Michael, you are a great storyteller. You have the kind of voice that people would listen to for hours even if it you were giving a lecture on shoes or something. Just, great job man.
This made me cry.. I don't even know.. It was so amazing. Your voice is perfect.
when i was really little i used to cry every time a friend had to leave after playing at my house and then one day my friend said he had to leave and i thought he left and i started crying then he came back and said just kidding and i was really embarrassed and decided i wouldn't let that happen again and i wouldn't cry when someone left and i never did again and it led me to think about role of emotion in humanity, to control my emotions better, and to think more rationally
One particular scene from a book called "The Isle of Dolphins" that I remember was when the Protagonist (a 12 year old girl) sits on a boat with her tribe to leave the island and sees that her younger brother is missing. She looks back at the island and sees him holding out the fishing spear he went back to get before leaving. She jumps out of the boat to get him, but only hears scream when she reaches the shore. When she reaches her brother, she only sees his body beeing ravaged by dogs.
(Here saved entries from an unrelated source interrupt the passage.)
Lemma deletePost_likes id user st :
  likes_invariant st -> likes_invariant (snd (deletePost E id user st)).
Proof.
  intros Hinv. unfold deletePost.
  destruct (Post_findById E st id) as [[post|]|e]; simpl.
  - destruct (negb _); simpl; [done | by apply likes_invariant_remove].
  - done.
  - by case_bool_decide.
Qed.

Lemma likePost_likes id user st :
  likes_invariant st -> likes_invariant (snd (likePost E id user st)).
Proof.
  intros Hinv. unfold likePost.
  destruct (Post_findById E st id) as [[post|]|e] eqn:Hfound; simpl;
    [|done|done].
  destruct (0 <? _) eqn:Hcount; simpl; [done|].
  apply likes_invariant_save; [done|].
  unfold likes_unique. simpl. rewrite map_fmap. apply NoDup_cons. split.
  - rewrite <- map_fmap, <- liked_count_pos. by rewrite Hcount.
  - rewrite <- map_fmap. by apply (likes_invariant_found E st id).
Qed.

Lemma unlikePost_likes id user st :
  likes_invariant st -> likes_invariant (snd (unlikePost E id user st)).
Proof.
  intros Hinv. unfold unlikePost.
  destruct (Post_findById E st id) as [[post|]|e] eqn:Hfound; simpl;
    [|done|done].
  destruct (_ =? 0); simpl; [done|].
  apply likes_invariant_save; [done|].
  apply splice_likes_unique. by apply (likes_invariant_found E st id).
Qed.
you told this so wonderfully... I have this one memory that isn't even real, it's a dream but it makes me so emotional every time I think about it.
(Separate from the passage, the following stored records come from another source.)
(** ** The checks of the diff engine, one list per check *)

(** A diff record. *)
Definition diff_record (class_name path : string) (expected actual : value)
    (details : string) : gmap string value :=
  {[ "class" := VStr class_name; "path" := VStr path;
     "expected" := expected; "actual" := actual; "details" := VStr details ]}.

(** The diff [d] when the check [differ] fires, nothing otherwise. *)
Definition diff_if (differ : bool) (d : gmap string value)
  : list (gmap string value) :=
  if differ then [d] else [].

(** The first check: the scalars [status], [outcome], [frames] of the run_end
    summary, each mismatch a diff of its own. *)
Definition run_end_field_diffs (b t : RunEnd) (field : string)
  : list (gmap string value) :=
  diff_if (negb (bool_decide (run_end_get b field = run_end_get t field)))
    (diff_record "run_end_mismatch" ("run_end." +:+ field)
       (run_end_get b field) (run_end_get t field) "run_end field diverged").

Definition run_end_diffs (b t : RunEnd) : list (gmap string value) :=
  run_end_field_diffs b t "status" ++ run_end_field_diffs b t "outcome"
  ++ run_end_field_diffs b t "frames".

(** A length check. *)
Definition length_diffs {A : Type} (class_name path details : string)
    (l1 l2 : list A) : list (gmap string value) :=
  diff_if (negb (bool_decide (length l1 = length l2)))
    (diff_record class_name path (len_value l1) (len_value l2) details).

(** The per-index checks over the overlapping prefix of two lists, from
    index [idx] on. *)
Fixpoint per_index_diffs {A : Type}
    (check : nat -> A -> A -> list (gmap string value))
    (idx : nat) (l1 l2 : list A) : list (gmap string value) :=
  match l1, l2 with
  | x :: l1', y :: l2' => check idx x y ++ per_index_diffs check (S idx) l1' l2'
  | _, _ => []
  end.

(** The second check, at one index: the geometry and the hash_key, independently. *)
Definition resize_index_diffs (idx : nat) (left right : ResizeInput)
  : list (gmap string value) :=
  diff_if (negb (bool_decide (ri_cols left = ri_cols right
                              /\ ri_rows left = ri_rows right)))
    (diff_record "resize_input_geometry"
       ("resize_inputs[" +:+ pretty idx +:+ "].cols_rows")
       (VStr (geom_of (ri_cols left) (ri_rows left)))
       (VStr (geom_of (ri_cols right) (ri_rows right)))
       "resize geometry diverged")
  ++ diff_if (negb (bool_decide (ri_hash_key left = ri_hash_key right)))
       (diff_record "resize_input_hash_key"
          ("resize_inputs[" +:+ pretty idx +:+ "].hash_key")
          (VStr (ri_hash_key left)) (VStr (ri_hash_key right))
          "resize hash_key diverged").

Definition resize_diffs (b t : list ResizeInput) : list (gmap string value) :=
  length_diffs "resize_inputs_length" "resize_inputs.length"
    "resize input event count diverged" b t
  ++ per_index_diffs resize_index_diffs 0 b t.

(** The third check, at one index. *)
Definition geometry_index_diffs (idx : nat) (b t : string)
  : list (gmap string value) :=
  diff_if (negb (bool_decide (b = t)))
    (diff_record "geometry_sequence_value"
       ("geometry_sequence[" +:+ pretty idx +:+ "]")
       (VStr b) (VStr t) "unique frame geometry diverged").

Definition geometry_diffs (b t : list string) : list (gmap string value) :=
  length_diffs "geometry_sequence_length" "geometry_sequence.length"
    "unique frame geometry sequence length diverged" b t
  ++ per_index_diffs geometry_index_diffs 0 b t.

(** The fourth check: the number of frames, and nothing else of them. *)
Definition frame_count_diffs (b t : list Frame) : list (gmap string value) :=
  length_diffs "frame_count" "frames.length" "frame event count diverged" b t.

(** What the fifth check reads of a signature's frames: the geometry and the
    hash_key of the last one, if any. *)
Definition final_frame (fs : list Frame) : option (Z * Z * string) :=
  (fun f => (cols f, rows f, hash_key f)) <$> last fs.

(** The fifth check: the last frames, when both signatures have one. *)
Definition final_frame_diffs (b t : list Frame) : list (gmap string value) :=
  match final_frame b, final_frame t with
  | Some (bc, br, bk), Some (tc, tr, tk) =>
      diff_if (negb (bool_decide (bc = tc /\ br = tr)))
        (diff_record "final_frame_geometry" "frames[-1].cols_rows"
           (VStr (geom_of bc br)) (VStr (geom_of tc tr))
           "final frame geometry diverged")
      ++ diff_if (negb (bool_decide (bk = tk)))
           (diff_record "final_frame_hash_key" "frames[-1].hash_key"
              (VStr bk) (VStr tk) "final frame hash_key diverged")
  | _, _ => []
  end.

(** What the diff engine reads of a signature. *)
Definition compared_view (s : Signature)
  : RunEnd * list ResizeInput * list string * nat * option (Z * Z * string) :=
  (run_end s, resize_inputs s, geometry_sequence s, length (frames s),
   final_frame (frames s)).

(** The diff carries one of the given class tags. *)
Definition has_class (classes : list string) (d : gmap string value) : Prop :=
  exists c, d !! "class" = Some (VStr c) /\ c ∈ classes.

(** A diff as the diff engine builds them: its class and its path are text. *)
Definition diff_shaped (d : gmap string value) : Prop :=
  exists c p, d !! "class" = Some (VStr c) /\ d !! "path" = Some (VStr p).

(** ** Rule matching as the specification words it *)

(** A rule matches a diff of class [c] and path [p] iff the class pattern
    and the path pattern match and the browser pair matches in either
    orientation. *)
Definition rule_matches (rule : KnownDivergence) (c p : string)
    (baseline target : string) : bool :=
  fnmatchcase c (class_pattern rule)
  && fnmatchcase p (path_pattern rule)
  && ((fnmatchcase baseline (left_browser_pattern rule)
       && fnmatchcase target (right_browser_pattern rule))
      || (fnmatchcase target (left_browser_pattern rule)
          && fnmatchcase baseline (right_browser_pattern rule))).

(** The first rule, in list order, that matches the diff. *)
Definition matching_rule (rules : list KnownDivergence)
    (baseline target : string) (d : gmap string value)
  : option KnownDivergence :=
  match d !! "class", d !! "path" with
  | Some (VStr c), Some (VStr p) =>
      List.find (fun rule => rule_matches rule c p baseline target) rules
  | _, _ => None
  end.

(** The entry of [known] for a diff matched by [rule]. *)
Definition known_entry (baseline target : string) (d : gmap string value)
    (rule : KnownDivergence) : gmap string value :=
  <["known_rationale" := VStr (rationale rule)]> (with_context d baseline target).

(** The entry of [known] a diff gives rise to, if any. *)
Definition known_of (rules : list KnownDivergence) (baseline target : string)
    (d : gmap string value) : option (gmap string value) :=
  known_entry baseline target d <$> matching_rule rules baseline target d.

(** The entry of [unknown] a diff gives rise to, if any. *)
Definition unknown_of (rules : list KnownDivergence) (baseline target : string)
    (d : gmap string value) : option (gmap string value) :=
  match matching_rule rules baseline target d with
  | None => Some (with_context d baseline target)
  | Some _ => None
  end.

(** The address [ref] holds the dictionary [d]. *)
Definition points_to (store : list (gmap string value)) (ref : nat)
    (d : gmap string value) : Prop :=
  store !! ref = Some d.

(** ** Severity of a status *)

(** [pass] is the best status, then [warn], and [fail] is the worst. *)
Definition severity (status : string) : nat :=
  if String.eqb status "pass" then 0
  else if String.eqb status "warn" then 1
  else 2.

(** The status rule of one comparison. *)
Definition status_rule (mode : string) (c : Comparison) : Prop :=
  (cmp_status c = "pass" <-> unknown_diffs c = [])
  /\ (unknown_diffs c <> [] -> cmp_status c = mode_status mode).

(** * Sample traces *)

Definition frame_event (c r : json) (key : string) : gmap string json :=
  {[ "type" := JStr "frame"; "cols" := c; "rows" := r;
     "frame_hash" := JStr "h"; "hash_key" := JStr key ]}.

Definition resize_event (c r : json) (key : string) : gmap string json :=
  {[ "type" := JStr "input"; "input_type" := JStr "resize";
     "cols" := c; "rows" := r; "hash_key" := JStr key ]}.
I don't know why, but the way Michael told this story, almost made me cry.
This story is so crazy because I had a very similar experience when I was younger... one summer my mom took my niece and I to the fair and at one point we saw a little circus act, and at the end they were selling circus-themed coloring books... I really wanted one but when I initially asked my mom to buy one she gave an indication that she was not going to. Once the show was over I started walking out of the tent, but I noticed my mom didn't follow me. I went back in and saw her buying a coloring book... and for some reason my childish brain interpreted this as her buying my niece a coloring book but not me... so I went up to her and pushed her. Almost instantly after everything clicked together and I realized that she was buying us both coloring books and I started sobbing uncontrollably, burying my face in her side. She asked me if I wanted to give the man the money to buy the coloring book but I was too upset to do anything. I remember sitting on a bench later apologizing to her and then apologizing again years later because I felt so guilty. I still have that coloring book, and though my mom and I have had many disagreements since then, that's the one thing I would change if I could.
i love your video like this i feel like your talking to us in such a personal way.
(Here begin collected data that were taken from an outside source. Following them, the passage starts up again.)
Lemma inner_match_loop_sound n : forall i_small s st,
  ms_small st !! i_small = Some s ->
  ms_match_success st = false ->
  let st' := inner_match_loop n i_small (prim_index s) st in
  ms_match_success st' = true ->
  exists j b,
    (ms_i_big st <= j)%nat /\ ms_big st !! j = Some b /\ matches s b /\
    ms_i_big st' = (j + 1)%nat /\
    drop (j + 1) (ms_big st') = drop (j + 1) (ms_big st) /\
    drop (S i_small) (ms_small st') = drop (S i_small) (ms_small st) /\
    length (ms_small st') = length (ms_small st) /\
    length (ms_big st') = length (ms_big st).
Proof.
  induction n as [|n IH]; intros i_small s st Hs Hf; simpl.
  - congruence.
  - rewrite Hs.
    destruct (ms_big st !! ms_i_big st) as [b|] eqn:Hb; [|congruence].
    destruct (decide (prim_index s = prim_index b)) as [Heq|Hne].
    + simpl. intros _. exists (ms_i_big st), b.
      split; [lia|]. split; [done|]. split; [by left|]. done.
    + destruct (TryConvertToMatchingGenericType s b) as [[s' b']|] eqn:Hconv.
      * simpl. intros _. exists (ms_i_big st), b.
        split; [lia|]. split; [done|]. split; [right; by rewrite Hconv|].
        split; [done|].
        rewrite drop_insert_lt by lia. rewrite drop_insert_lt by lia.
        by rewrite !length_insert.
      * intros Hok. apply IH in Hok; [|done|done]. simpl in Hok.
        destruct Hok as (j & b0 & Hj & Hb0 & Hm & Hrest).
        exists j, b0. split; [lia|]. done.
Qed.

Lemma outer_match_loop_sound n : forall i_small st,
  n = (length (ms_small st) - i_small)%nat ->
  n = 0%nat \/ ms_match_success (outer_match_loop n i_small st) = true ->
  embeds (drop i_small (ms_small st)) (drop (ms_i_big st) (ms_big st)).
Proof.
  induction n as [|n IH]; intros i_small st Hn Hok.
  - rewrite drop_ge by lia. constructor.
  - destruct Hok as [|Hok]; [lia|].
    destruct (lookup_lt_is_Some_2 (ms_small st) i_small) as [s Hs]; [lia|].
    simpl in Hok. rewrite Hs in Hok.
    pose proof (inner_match_loop_sound (length (ms_big (unmatched st)) - ms_i_big (unmatched st))
                  i_small s (unmatched st) Hs eq_refl) as Hin.
    simpl in Hin.
    destruct (ms_match_success (inner_match_loop _ _ _ _)) eqn:Hsucc; [|congruence].
    destruct (Hin eq_refl) as (j & b & Hj & Hb & Hm & Hi & Hdb & Hds & Hls & Hlb).
    simpl in *.
    match type of Hok with
    | context [outer_match_loop n (S i_small) ?st1] =>
        assert (embeds (drop (S i_small) (ms_small st1)) (drop (ms_i_big st1) (ms_big st1)))
          as Hemb by (apply IH; [lia | by right])
    end.
    rewrite Hi, Hdb, Hds in Hemb.
    rewrite (drop_lookup_cons _ _ _ Hs).
    apply (embeds_at s _ (j - ms_i_big st) _ b).
    + rewrite lookup_drop. by replace (ms_i_big st + (j - ms_i_big st))%nat with j by lia.
    + done.
    + rewrite drop_drop. by replace (ms_i_big st + S (j - ms_i_big st))%nat with (j + 1)%nat by lia.
Qed.

Lemma match_small_into_big_sound small big :
  ms_match_success (match_small_into_big small big) = true -> embeds small big.
Proof.
  intros Hok.
  apply (outer_match_loop_sound (length small) 0
           {| ms_small := small; ms_big := big; ms_i_big := 0;
              ms_match_success := true; ms_changed_big := false;
              ms_matching_indices := [] |}); simpl; [lia|by right].
Qed.

(** The matching loops change kinds only, never sizes. *)
Lemma inner_match_loop_length n : forall i_small k st,
  length (ms_small (inner_match_loop n i_small k st)) = length (ms_small st) /\
  length (ms_big (inner_match_loop n i_small k st)) = length (ms_big st).
Proof.
  induction n as [|n IH]; intros i_small k st; simpl; [done|].
  repeat case_match; simpl; rewrite ?length_insert; try done.
  match goal with |- context [inner_match_loop n i_small k ?st1] =>
    apply (IH i_small k st1) end.
Qed.

Lemma outer_match_loop_length n : forall i_small st,
  length (ms_small (outer_match_loop n i_small st)) = length (ms_small st) /\
  length (ms_big (outer_match_loop n i_small st)) = length (ms_big st).
Proof.
  induction n as [|n IH]; intros i_small st; simpl; [done|].
  destruct (ms_small st !! i_small) as [s|]; [|done].
  match goal with |- context [ms_match_success ?st1] =>
    assert (length (ms_small st1) = length (ms_small st) /\
            length (ms_big st1) = length (ms_big st)) as [H1 H2]
      by apply (inner_match_loop_length _ _ _ (unmatched st));
    destruct (ms_match_success st1); [|done];
    destruct (IH (S i_small) st1) as [H3 H4]
  end.
  split; congruence.
Qed.

(** The fall-back: what [decompose_pair] returns. *)
Lemma decompose_pair_inv p0 p1 element r t0 t1 :
  decompose_pair p0 p1 element = (r, t0, t1) ->
  (r = Invalid /\ t1 = p1 /\
   (Decompose (combine p0 element) = None \/ Decompose (combine p1 element) = None)) \/
  (r = ChangedT0andT1 /\
   exists d0 d1, Decompose (combine p0 element) = Some d0 /\
                 Decompose (combine p1 element) = Some d1 /\
                 t0 = [d0] /\ t1 = [d1]).
Proof.
  unfold decompose_pair, CombineAndDecompose.
  destruct (Decompose (combine p0 element)) as [d0|];
    [destruct (Decompose (combine p1 element)) as [d1|]|]; intros; simplify_eq.
  - right. split; [done|]. by exists d0, d1.
  - left. auto.
  - left. auto.
Qed.


(** [PrepareTransformPair] either reconciles in place (no decomposition), or
    falls back to [decompose_pair]. *)
Lemma PrepareTransformPair_inv `{!CollaboratorLaws C} t0 t1 element r t0' t1' :
  PrepareTransformPair t0 t1 element = (r, t0', t1') ->
  (r <> Invalid /\
   map prim_index t0' = map prim_index t1' /\
   length t0' = (length t0 `max` length t1)%nat /\
   (r = Unchanged -> t0' = t0 /\ t1' = t1) /\
   (length t0 = length t1 \/ r <> Unchanged /\ embeds (small_of t0 t1) (big_of t0 t1)))
  \/
  (map prim_index t0 <> map prim_index t1 /\
   (length t0 <> length t1 -> ~ embeds (small_of t0 t1) (big_of t0 t1)) /\
   exists p0 p1,
     length p0 = length t0 /\ length p1 = length t1 /\
     decompose_pair p0 p1 element = (r, t0', t1')).
Proof.
  unfold PrepareTransformPair, small_of, big_of.
  destruct (decide (length t0 = length t1)) as [Hlen|Hlen].
  - destruct (same_size_loop (length t0) 0 t0 t1 Unchanged) as [[[same r0] p0] p1] eqn:Hloop.
    apply same_size_loop_inv in Hloop; [|done|lia|done].
    destruct Hloop as (Hl0 & Hl1 & Hr & _ & _ & Hk & Hu & Hf).
    rewrite !drop_0 in *.
    destruct same; intros Hrun.
    + simplify_eq. left. split; [done|]. split; [by apply Hk|].
      split; [lia|]. split; [|by left].
      intros ->. by destruct (Hu eq_refl eq_refl) as (_ & -> & ->).
    + right. split; [by apply Hf|]. split; [done|]. by exists p0, p1.
  - set (smallest := bool_decide (length t0 < length t1)%nat).
    set (small := if smallest then t0 else t1).
    set (big := if smallest then t1 else t0).
    assert (length small <> length big /\ length big = (length t0 `max` length t1)%nat
            /\ (length small < length big)%nat) as (Hsb & Hbig & Hlt).
    { subst small big smallest. case_bool_decide; lia. }
    destruct (ms_match_success (match_small_into_big small big)) eqn:Hok.
    + pose proof (match_small_into_big_sound _ _ Hok) as Hemb.
      destruct (grow_small_spec small big Hemb) as (_ & Hlb & Hlg & Hk & _).
      intros Hrun. left.
      assert (r <> Invalid /\ r <> Unchanged) as [Hr1 Hr2].
      { destruct (ms_changed_big _), smallest; simplify_eq; done. }
      assert (t0' = (if smallest then grow_small (match_small_into_big small big)
                     else ms_big (match_small_into_big small big)) /\
              t1' = (if smallest then ms_big (match_small_into_big small big)
                     else grow_small (match_small_into_big small big))) as [-> ->].
      { destruct (ms_changed_big _), smallest; by simplify_eq. }
      split; [done|]. split; [by destruct smallest|].
      split; [destruct smallest; lia|]. split; [done|]. right. done.
    + intros Hrun. right.
      split. { intros Hm. apply (f_equal length) in Hm. rewrite !length_map in Hm. done. }
      split.
      { intros _ Hemb. destruct (grow_small_spec small big Hemb) as (Hok' & _). congruence. }
      destruct (outer_match_loop_length (length small) 0
                  {| ms_small := small; ms_big := big; ms_i_big := 0;
                     ms_match_success := true; ms_changed_big := false;
                     ms_matching_indices := [] |}) as [Hls Hlb].
      fold (match_small_into_big small big) in Hls, Hlb. simpl in Hls, Hlb.
      eexists _, _. split; [|split; [|exact Hrun]].
      * subst small big. destruct smallest; congruence.
      * subst small big. destruct smallest; congruence.
Qed.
During my mid-teens I went through a long 'wear black and hate everyone' phase. At eighteen, I found a note my mother had written at the time, just a little diary-type vent. I realised the depression my mother had suffered then was largely my fault. I have never felt so wretched as in that moment. I don't know the moral of the story yet. I'd love to say I've become a more considerate person but in reality I think I've just shut myself off from everyone in fear of making it happen again.
I like to think it was a realization of how much his mother loved him and cared for him, and feeling guilt was just something that reminded him that he wouldn't and couldn't take that love for granted. Which is a good thing for many people to have, in my opinion. Imagine if it was a different scenario, where Michael just shrugs it off and rejoices in the fact that he now has two copies of Nintendo Power along with the year-long subscription that his mother got for him. No heavy memory then...
This video just impressed me. I don't really know why, but I think it was, because I could understand all the feelings you described so well.
You're amazing at telling stories!
This made me cry, I was honestly that moved.